Brief: Search the material for the string "Lemma", then return every line where it is found.

Given data:

Lemma nothrow_bind {A B} (m : M A) (k : A -> M B) :
  nothrow m -> (forall a, nothrow (k a)) -> nothrow (bind m k).
Proof.
  intros Hm Hk tr. unfold bind.
  destruct (Hm tr) as (a & tr' & ->). apply Hk.
Qed.

Lemma nothrow_catch {A} (m : M A) h :
  (forall e, nothrow (h e)) -> nothrow (catch m h).
Proof.
  intros Hh tr. unfold catch.
  destruct (m tr) as [[a|e] tr'] eqn:E; [eauto | apply Hh].
Qed.

Lemma nothrow_finally {A} (m : M A) f :
  nothrow m -> nothrow f -> nothrow (finally m f).
Proof.
  intros Hm Hf tr. unfold finally.
  destruct (Hm tr) as (a & tr1 & ->). destruct (Hf tr1) as (u & tr2 & ->). eauto.
Qed.

Variable Q : call -> Prop.

Lemma throws_only_nothrow {A} (m : M A) : nothrow m -> throws_only oracle Q m.
Proof.
  intros Hm tr e tr' E. destruct (Hm tr) as (a & tr1 & E'). congruence.
Qed.

Lemma throws_only_run c : Q c -> throws_only oracle Q (run oracle c).
Proof.
  intros Hc tr e tr' E. unfold run in E.
  destruct (oracle tr c) eqn:O; inversion E; subst. eauto.
Qed.

Lemma throws_only_bind {A B} (m : M A) (k : A -> M B) :
  throws_only oracle Q m -> (forall a, throws_only oracle Q (k a)) ->
  throws_only oracle Q (bind m k).
Proof.
  intros Hm Hk tr e tr' E. unfold bind in E.
  destruct (m tr) as [[a|e'] tr1] eqn:Em.
  - eapply Hk. exact E.
  - inversion E; subst. eapply Hm. exact Em.
Qed.

Lemma throws_only_catch {A} (m : M A) h :
  (forall e, throws_only oracle Q (h e)) -> throws_only oracle Q (catch m h).
Proof.
  intros Hh tr e tr' E. unfold catch in E.
  destruct (m tr) as [[a|e'] tr1] eqn:Em.
  - inversion E.
  - eapply Hh. exact E.
Qed.

End Combinators.
End MonadFacts.

(** ** Which commands [mergeBranch] runs, and where *)

Module GitTrace.
Import Git TraceProps MonadFacts.
Local Open Scope list_scope.

Ltac keeps_step :=
  lazymatch goal with
  | |- keeps _ (let _ := _ in _) => cbv zeta
  | |- keeps _ (bind _ _) => apply keeps_bind; [ | intros ? ]
  | |- keeps _ (catch _ _) => apply keeps_catch; [ | intros ? ]
  | |- keeps _ (finally _ _) => apply keeps_finally
  | |- keeps _ (ret _) => apply keeps_ret
  | |- keeps _ (throw _) => apply keeps_throw
  | |- keeps _ (execAsync _ _ _) => apply keeps_execAsync
  | |- keeps _ (execGitSafe _ _ _ _ _) => apply keeps_execGitSafe; intro
  | |- keeps _ (if ?b then _ else _) => destruct b
  | |- keeps _ (match ?x with _ => _ end) => destruct x
  end.

Section Keeps.
Variable oracle : trace -> call -> exec_result.
Variable exists_sync : string -> bool.
Variable date_now : N.
Variable process_cwd : string.
Variable P : call -> Prop.

Lemma keeps_hasRemote root n :
  P (mkCall (RemoteGetUrl n) root false) -> keeps P (hasRemote oracle root n).
Proof. intros H. unfold hasRemote. repeat keeps_step. exact H. Qed.

Lemma keeps_detectTargetBranch root :
  (forall c, detect_cmd c = true -> P (mkCall c root false)) ->
  keeps P (detectTargetBranch oracle root).
Proof.
  intros H. unfold detectTargetBranch, hasRemote, or_else, try_origin_head, try_verify, attempt.
  simpl try_local. unfold or_else, try_verify, attempt.
  repeat keeps_step; apply H; reflexivity.
Qed.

Completed task:
Lemma nothrow_bind {A B} (m : M A) (k : A -> M B) :
Lemma nothrow_catch {A} (m : M A) h :
Lemma nothrow_finally {A} (m : M A) f :
Lemma throws_only_nothrow {A} (m : M A) : nothrow m -> throws_only oracle Q m.
Lemma throws_only_run c : Q c -> throws_only oracle Q (run oracle c).
Lemma throws_only_bind {A B} (m : M A) (k : A -> M B) :
Lemma throws_only_catch {A} (m : M A) h :
Lemma keeps_hasRemote root n :
Lemma keeps_detectTargetBranch root :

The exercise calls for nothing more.